Emboldened by the recent New York City Transit Workers’ strike, I am setting aside this year’s wistful resolutions for the direct marketing industry in favor of issuing a manifesto DMers can present to society in 2006. Happy solidarity, my brothers and sisters! To the barricades!
1. The direct marketing industry demands that it receive product placement opportunities within television shows similar to those enjoyed by brand marketers. Our ultimate goal is getting the usual pace vehicle at the Daytona 500 replaced by the Publishers’ Clearing House Prize Patrol van.
2. DMers require Amtrak to include one “shopping-only” car on every train line. Seats in this car would be reserved for anyone promising to make a purchase via a wireless device during the trip. Riders will be required to show an e-mailed confirmation letter at their journey’s end, but those doing so will receive a $10 credit good on future Amtrak journeys. We also require that the airlines invest in technology that allows consumers the same privileges without causing the planes to plummet out of the sky.
3. The industry will not rest until TiVo includes an eBay-style “Buy It Now” button on its next iteration of remotes. Next year, we’ll agitate for that button to actually do something, but for now it will be the TV remote equivalent of a “door close” button in an elevator — a feel-good extra that makes consumers happy without actually doing anything.
4. We charge the U.S. Postal Service with improving its on-time delivery rates for Standard A mailings by the same percentage as the pending postage cost increase, upon pain of forfeiting the increase.
5. We call for the word “convergence” to be stricken from the direct marketing lexicon until ten learned DMers converge on its exact meaning.
6. The direct marketing press insists that any public relations hired gun be able to tell trade reporters how the software he/she is representing makes life easier for marketers in his/her own words, rather than reading an incomprehensible statement from a cheat sheet.
7. Network executives, having mined direct marketers’ potential as fodder for prime-time and daytime TV shows, must take the next logical step and create a Saturday morning cartoon devoted to fuzzy animals with superpowers who work in a customer contact center.

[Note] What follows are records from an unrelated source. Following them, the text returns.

(** * c_str::basic_builder: ownership and pointer identity

    A shallow embedding of [src/c_str_builder.hpp].  A [basic_builder] holds a
    [std::basic_string] member ([_m_zero_suffixed]) and a pointer ([_m_ptr]);
    whether the object owns the characters behind the pointer is decided by
    comparing the pointer with [_m_zero_suffixed.c_str()].  The embedding
    therefore keeps addresses: objects live in a store indexed by their
    location ([this]), and a pointer value says what storage it refers to. *)

From stdpp Require Import gmap list option.

(** ** Template parameters *)

(** The character types admitted by the [common_char_type] concept. *)
Inductive common_char_type := char | wchar_t | char8_t | char16_t | char32_t.

(** [enum class if_null]. *)
Inductive if_null := make_zero_length | keep_null_pointer.

(** A character is its code unit; the code only ever compares it with the
    null character. *)
Abbreviation value_type := N (only parsing).

(** ** Pointers

    A [const CharT *] is null, or the address of the static member [_m_zero]
    of an instantiation, or the address of an array that the caller owns, or
    the address [_m_zero_suffixed.c_str()] of the string held by the
    [basic_builder] object at a location.

    [std::basic_string] is the library's, not this repository's.  What the
    model takes from it: [c_str()] is never null, the characters behind it
    are the string's followed by a null character, and two strings alive at
    once have different [c_str()].  Storage is named by the object that holds
    the string; whether a move or swap of strings hands the allocation over
    or copies the characters is not modelled, and the source does not depend
    on it, since it reads [c_str()] again after every operation on
    [_m_zero_suffixed]. *)
Inductive const_pointer :=
| nullptr
| addr_m_zero (CharT : common_char_type) (NullBehavior : if_null)
| addr_caller (a : N)
| addr_zero_suffixed (this : N).

Global Instance common_char_type_eq_dec : EqDecision common_char_type.
Proof. solve_decision. Defined.
Global Instance if_null_eq_dec : EqDecision if_null.
Proof. solve_decision. Defined.
Global Instance const_pointer_eq_dec : EqDecision const_pointer.
Proof. solve_decision. Defined.

(** The private data members of [basic_builder]. *)
Record basic_builder := mk_basic_builder {
  _m_zero_suffixed : list value_type;
  _m_ptr : const_pointer
}.

(** [std::basic_string::c_str()] of the member [_m_zero_suffixed] of the
    object at [this]. *)
Definition c_str (this : N) : const_pointer := addr_zero_suffixed this.

(** The argument of the converting constructor, by the branch of [_get_ptr]
    that its type selects. *)
Inductive StrLikeT :=
| nullptr_t
    (* std::nullptr_t *)
| pointer (strLike : const_pointer)
    (* const CharT *, null or not *)
| basic_string (strLike_c_str : const_pointer)
    (* std::basic_string or std::filesystem::path, by what its c_str() returns *)
| range (cdata : const_pointer) (elems : list value_type).
    (* any other contiguous sized range: its data address and its elements *)

(** [std::char_traits::length]: scan for the first null character.  The
    argument is what is stored from the pointer to the end of its array;
    running off the array is undefined and modelled as [None]. *)
Fixpoint traits_length (s : list value_type) : option nat :=
  match s with
  | [] => None
  | c :: s' => if decide (c = 0%N) then Some 0 else S <$> traits_length s'
  end.

(** The characters of the C string that starts an array: those before the
    first null character. *)
Fixpoint c_string (s : list value_type) : option (list value_type) :=
  match s with
  | [] => None
  | c :: s' => if decide (c = 0%N) then Some [] else (c ::.) <$> c_string s'
  end.

Definition set_zero_suffixed (this : N) (s : list value_type)
    (w : gmap N basic_builder) : gmap N basic_builder :=
  alter (λ b, mk_basic_builder s (_m_ptr b)) this w.

Definition set_ptr (this : N) (p : const_pointer)
    (w : gmap N basic_builder) : gmap N basic_builder :=
  alter (λ b, mk_basic_builder (_m_zero_suffixed b) p) this w.

(** Addresses a caller can own: anything but the storage of a builder's own
    string. *)
Definition is_caller_owned (p : const_pointer) : bool :=
  match p with
  | addr_zero_suffixed _ => false
  | _ => true
  end.

Section basic_builder.
Context (CharT : common_char_type) (NullBehavior : if_null).
(** What the caller's arrays hold, from each address to the end of the
    array. *)
Context (caller_memory : N → list value_type).

(** [static constexpr value_type _m_zero{}]. *)
Definition _m_zero : value_type := 0%N.

(** What is stored from a pointer on; [None] for a pointer that must not be
    read. *)
Definition deref (w : gmap N basic_builder) (p : const_pointer)
    : option (list value_type) :=
  match p with
  | nullptr => None
  | addr_m_zero _ _ => Some [_m_zero]
  | addr_caller a => Some (caller_memory a)
  | addr_zero_suffixed l => b ← w !! l; Some (_m_zero_suffixed b ++ [0%N])
  end.

(** [_get_ptr(nullptr)]: the two [std::is_null_pointer_v] branches. *)
Definition _get_ptr_nullptr : const_pointer :=
  match NullBehavior with
  | make_zero_length => addr_m_zero CharT NullBehavior
  | keep_null_pointer => nullptr
  end.

(** [_get_ptr].  It runs while [_m_ptr] is initialised; [zs] is the member
    [_m_zero_suffixed] at that moment, and the result carries its value
    afterwards together with the returned pointer. *)
Definition _get_ptr (this : N) (strLike : StrLikeT) (zs : list value_type)
    : list value_type * const_pointer :=
  match strLike with
  | nullptr_t => (zs, _get_ptr_nullptr)
  | pointer p =>
      if decide (p = nullptr) then (zs, _get_ptr_nullptr) else (zs, p)
  | basic_string p => (zs, p)
  | range cdata elems =>
      if decide (elems = []) then (zs, addr_m_zero CharT NullBehavior)
      else if decide (List.last elems 0%N ≠ 0%N)
           then (elems, c_str this)
           else (zs, cdata)
  end.

Definition _copy_used_member (this other : N) (w : gmap N basic_builder)
    : option (gmap N basic_builder) :=
  o ← w !! other;
  _ ← w !! this;
  if decide (c_str other = _m_ptr o)
  then Some (set_ptr this (c_str this)
               (set_zero_suffixed this (_m_zero_suffixed o) w))
  else Some (set_ptr this (_m_ptr o) w).

Definition _move_used_member (this other : N) (w : gmap N basic_builder)
    : option (gmap N basic_builder) :=
  o ← w !! other;
  _ ← w !! this;
  let w1 :=
    if decide (c_str other = _m_ptr o)
    then set_ptr this (c_str this)
           (set_zero_suffixed other []
              (set_zero_suffixed this (_m_zero_suffixed o) w))
    else set_ptr this (_m_ptr o) w in
  Some (match NullBehavior with
        | make_zero_length => set_ptr other (addr_m_zero CharT NullBehavior) w1
        | keep_null_pointer => set_ptr other nullptr w1
        end).

(** The converting constructor; [_m_zero_suffixed{}] is initialised first. *)
Definition basic_builder_from (this : N) (strLike : StrLikeT)
    (w : gmap N basic_builder) : gmap N basic_builder :=
  let '(zs, p) := _get_ptr this strLike [] in
  <[this := mk_basic_builder zs p]> w.

(** The default constructor: [_m_ptr{ _get_ptr(nullptr) }]. *)
Definition basic_builder_default (this : N) (w : gmap N basic_builder)
    : gmap N basic_builder :=
  basic_builder_from this nullptr_t w.

(** The copy constructor: both members take their default member
    initialisers, then the body runs. *)
Definition basic_builder_copy (this other : N) (w : gmap N basic_builder)
    : option (gmap N basic_builder) :=
  _copy_used_member this other (<[this := mk_basic_builder [] nullptr]> w).

(** The move constructor. *)
Definition basic_builder_move (this other : N) (w : gmap N basic_builder)
    : option (gmap N basic_builder) :=
  _move_used_member this other (<[this := mk_basic_builder [] nullptr]> w).

(** [operator=(const basic_builder &)]. *)
Definition copy_assign (this other : N) (w : gmap N basic_builder)
    : option (gmap N basic_builder) :=
  if decide (this ≠ other) then _copy_used_member this other w
  else _ ← w !! this; Some w.

(** [operator=(basic_builder &&)]. *)
Definition move_assign (this other : N) (w : gmap N basic_builder)
    : option (gmap N basic_builder) :=
  if decide (this ≠ other) then _move_used_member this other w
  else _ ← w !! this; Some w.

(** [get()]. *)
Definition get (w : gmap N basic_builder) (this : N) : option const_pointer :=
  _m_ptr <$> w !! this.

(** [length()]. *)
Definition length (w : gmap N basic_builder) (this : N) : option nat :=
  b ← w !! this;
  match NullBehavior with
  | make_zero_length => deref w (_m_ptr b) ≫= traits_length
  | keep_null_pointer =>
      if decide (_m_ptr b ≠ nullptr)
      then deref w (_m_ptr b) ≫= traits_length
      else Some 0
  end.

(** What a C function reads through [get()]: the characters up to the first
    terminator. *)
Definition get_string (w : gmap N basic_builder) (this : N)
    : option (list value_type) :=
  b ← w !! this; s ← deref w (_m_ptr b); c_string s.

(** [swap()]. *)
Definition swap (this other : N) (w : gmap N basic_builder)
    : option (gmap N basic_builder) :=
  t ← w !! this;
  o ← w !! other;
  if decide (this = other) then Some w
  else
    let thisBufUsed := bool_decide (c_str this = _m_ptr t) in
    let otherBufUsed := bool_decide (c_str other = _m_ptr o) in
    if negb thisBufUsed && negb otherBufUsed
    then Some (set_ptr other (_m_ptr t) (set_ptr this (_m_ptr o) w))
    else
      let w1 := set_zero_suffixed other (_m_zero_suffixed t)
                  (set_zero_suffixed this (_m_zero_suffixed o) w) in
      if thisBufUsed && otherBufUsed
      then Some (set_ptr other (c_str other) (set_ptr this (c_str this) w1))
      else if thisBufUsed
      then Some (set_ptr other (c_str other) (set_ptr this (_m_ptr o) w1))
      else Some (set_ptr this (c_str this) (set_ptr other (_m_ptr t) w1)).

(** ** Programs over the public interface *)

(** A range views an array: its elements are what the array holds from the
    data address on. *)
Definition range_in_memory (cdata : const_pointer) (elems : list value_type)
    : bool :=
  bool_decide (elems = [])
  || match deref ∅ cdata with
     | Some m => bool_decide (elems `prefix_of` m)
     | None => false
     end.

(** The sources a caller can pass: a pointer of the caller's (null or not),
    a live string or path, whose [c_str()] is never null, and a range over
    memory of the caller's.  A pointer into the string of a [basic_builder]
    is not among them: any operation on that string invalidates it. *)
Definition valid_source (strLike : StrLikeT) : bool :=
  match strLike with
  | nullptr_t => true
  | pointer p => is_caller_owned p
  | basic_string p =>
      match p with addr_caller _ => true | _ => false end
  | range cdata elems => is_caller_owned cdata && range_in_memory cdata elems
  end.

(** One call of the public interface, on the objects at the given
    locations. *)
Inductive call :=
| construct_default (this : N)
| construct_from (this : N) (strLike : StrLikeT)
| construct_copy (this other : N)
| construct_move (this other : N)
| assign_copy (this other : N)
| assign_move (this other : N)
| call_swap (this other : N).

(** A constructor runs at a location that holds no object yet; the argument
    of a copy or move constructor is an object that exists already. *)
Definition exec (c : call) (w : gmap N basic_builder)
    : option (gmap N basic_builder) :=
  match c with
  | construct_default this =>
      if decide (w !! this = None) then Some (basic_builder_default this w)
      else None
  | construct_from this strLike =>
      if decide (w !! this = None) then
        if valid_source strLike then Some (basic_builder_from this strLike w)
        else None
      else None
  | construct_copy this other =>
      if decide (w !! this = None)
      then _ ← w !! other; basic_builder_copy this other w
      else None
  | construct_move this other =>
      if decide (w !! this = None)
      then _ ← w !! other; basic_builder_move this other w
      else None
  | assign_copy this other => copy_assign this other w
  | assign_move this other => move_assign this other w
  | call_swap this other => swap this other w
  end.

Fixpoint run (cs : list call) (w : gmap N basic_builder)
    : option (gmap N basic_builder) :=
  match cs with
  | [] => Some w
  | c :: cs' => w' ← exec c w; run cs' w'
  end.

(** The stores a program can produce from nothing. *)
Definition reachable (w : gmap N basic_builder) : Prop :=
  ∃ cs, run cs ∅ = Some w.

8. We call on politicians, who are comfortable letting voters cast ballots on obscure bond referendums, to explain why asking these same consumers to pick which industries they want to receive telemarketing calls from is too complicated, necessitating an all-or-nothing federal do-not-call list.
9. We stipulate that when e-mail service providers block our legitimate marketing messages, the e-mail service providers make up the lost tax revenue to the U.S. government.
10. Finally, we require that all C-level executives at companies suffering data breaches have their dates of birth, Social Security numbers and mothers’ maiden names extensively publicized as part of their punishment.
To add demands of your own to this list, please contact e-mail: [email protected]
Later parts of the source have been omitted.